Mathilde Monnier et Dominique Figarelle Soapéra

La matière mousseuse a débuté sa lente construction alors même que les spectateurs patientaient encore à l’extérieur de la salle. En pénétrant à l’intérieur, ils se trouvent confrontés à la formation en cours d’un amas de mousse craquante qui s’écoule depuis un tuyau suspendu dans les cintres en formant un épais anneau qui se répand sur toute la surface de la scène.
 
La lumière s’éteint dans la salle et n’éclaire plus que la matière qui apparaît alors dans une éclatante blancheur et achève soudainement sa formation. Le silence se fait et la matière placée au centre, telle un monstre à la forme irréelle et parfaitement incompréhensible emplit les tympans de crépitements continus, occupant ainsi l’espace visuel et le volume sonore. Une sensation d’étouffement peut gagner le spectateur, comme si il sentait se rapprocher de lui un ballon géant qui grossirait graduellement, sans tenir compte de sa présence, rendant à terme l’écrasement de sa personne inévitable.
 
Cependant, confirmant son caractère animé mais infirmant son côté menaçant, la mousse ondule et se soulève par endroit , se déplace ou tout du moins en exprime l’intention, à la manière d’une larve géante, par lentes impulsions verticales ou horizontales. Puis la chose ou l’être animé se divise et donne vie à de plus petites formes qui ondulent, portées par les danseurs placés dessous, variant les propositions formelles (carapaces, nuages…)
 
Si le corps humain parvient à percer l’anneau grésillant, sa densité et sa dureté lui imposent des mouvements qui empruntent alternativement aux déplacements aquatiques ou aériens ainsi qu’aux glissements et chutes volontaires ou arrêtées, dues à la nature même de la matière traversée.
 
Un jeu s’installe entre la matière, les danseurs et leur plasticité si dissemblable. Les oppositions entre la légèreté et le poids, la distorsion entre la taille des sujets, l’incontrôlabilité des directions produites par le flottement de la matière et le glissement des pieds et des corps sur celle-ci mettent en œuvre un engagement qui s’apparente au rapport entre l’instrument et la surface, dans sa phase de création et d’invention artistique. Les danseurs deviennent les sculpteurs de la mousse et celle-ci moule les danseurs dans une gangue humide qui modèle leurs gestes.
 
C’est la matière dure qui viendra à bout de l’autre après en avoir exploré toutes les dimensions, joué et combiné les rythmes, les masses et le rapport à la pesanteur.

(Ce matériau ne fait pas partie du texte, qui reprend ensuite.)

(** No path and no user name can make a privileged command do anything else.  A shell reads the
    command that installs a file, the one that installs a tree and the clean-ups as the fixed
    scripts below, in which every path is one word (with a fixed suffix where the script has one)
    that stands for exactly that path; the modes are the given numbers in octal; and the login shell
    passes the whole script to [sudo]'s shell as one argument. *)
Theorem privileged_commands_read user staging target work mode file_mode directory_mode :
  0 ≤ mode → 0 ≤ file_mode → 0 ≤ directory_mode →
  let install := install_command mode staging work target in
  let tree := privileged_tree_install_command staging target work file_mode directory_mode in
  script_read install =
    Some [raw "install"; raw "-m"; octal mode; raw "--"; value staging; value work; operator "&&";
          raw "mv"; raw "-f"; raw "--"; value work; value target] ∧
  script_read tree =
    Some [raw "set"; raw "-e"; operator ";";
          raw "rm"; raw "-rf"; raw "--"; value work; operator ";";
          raw "install"; raw "-d"; raw "-m"; octal directory_mode; raw "--"; value work; operator ";";
          raw "cp"; raw "-R"; raw "--"; value_then staging "/."; value_then work "/"; operator ";";
          raw "find"; value work; raw "-type"; raw "d"; raw "-exec"; raw "chmod"; octal directory_mode; raw "--"; raw "{}"; raw "+"; operator ";";
          raw "find"; value work; raw "-type"; raw "f"; raw "-exec"; raw "chmod"; octal file_mode; raw "--"; raw "{}"; raw "+"; operator ";";
          raw "if"; raw "["; raw "-e"; value target; raw "]"; operator "||"; raw "["; raw "-L"; value target; raw "]"; operator ";";
          raw "then"; raw "rm"; raw "-rf"; raw "--"; value target; operator ";"; raw "fi"; operator ";";
          raw "mv"; raw "--"; value work; value target] ∧
  script_read (cleanup_command staging) = Some [raw "rm"; raw "-f"; raw "--"; value staging] ∧
  script_read (tree_cleanup_command staging) = Some [raw "rm"; raw "-rf"; raw "--"; value staging] ∧
  (∀ path, text_of_word (word_of path) = path) ∧ oct_value (oct_of mode) = mode ∧
  ∀ command text, command ∈ [install; tree; tree_cleanup_command work] → command_for_user command (Sudo user) Unix = Ok text →
    sh_read text = Some [mk_command [] [lit "sudo"; lit "-n"; lit "-u"; user; lit "--"; lit "sh"; lit "-lc"; command]].
Proof.
  intros Hmode Hfile Hdir install tree. split_and!.
  - by apply install_command_reads.
  - by apply tree_install_command_reads.
  - apply cleanup_reads.
  - apply cleanup_reads.
  - apply text_word_of.
  - by apply oct_of_value.
  - intros command text _ Htext. cbn [command_for_user bool_decide] in Htext. apply bind_ok in Htext as ([] & _ & Htext%Ok_inj). subst text.
    apply sudo_reads.
Qed.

Ainsi, un jaillissement d’un interprète peut se prolonger en un flottement de mousse aérienne qui redéfinit la perception du geste initial et l’énergie nécessaire à l’impulsion d’un jet de matière se dissout dans la légèreté éphémère des bulles.
 
Après avoir épuisé les ressources de la masse blanchâtre, les danseurs tenteront de reproduire sur la surface glissante les mouvements générés par cette rencontre quasiment immatérielle : gestes esquissés et arrêtés pour compenser les déséquilibres naissants, oscillations forcées dans tous les plans dimensionnels, élans plastiquement magnifiques mais parfaitement inadaptés au matériau traversé, jaillissement et éclatements en imitation relative des explosions des gouttelettes mousseuses et enfin glissements prolongés par le jeu de l’inertie des corps…
 
Travail du corps sur la matière et réaction de la matière sur les corps, c’est le choix de situer ce dialogue plastique sur le terrain de la confrontation entre le créateur et a matière première qui émerveille le spectateur.
 
Se perdre avec bonheur dans les écarts d’échelle, s’abandonner à l’enveloppement des sons produits par le lent et continu changement d’état de la mousse, plonger en des sons produits par le lent et continu changement d’état de la mousse, plonger en des sons produits par le lent et continu changement d’état de la mousse, plonger en projection avec les danseurs dans la matière aqueuse et savonneuse conduisent à un état de perte des repères physiques habituels et de bien être quasi extra-corporel.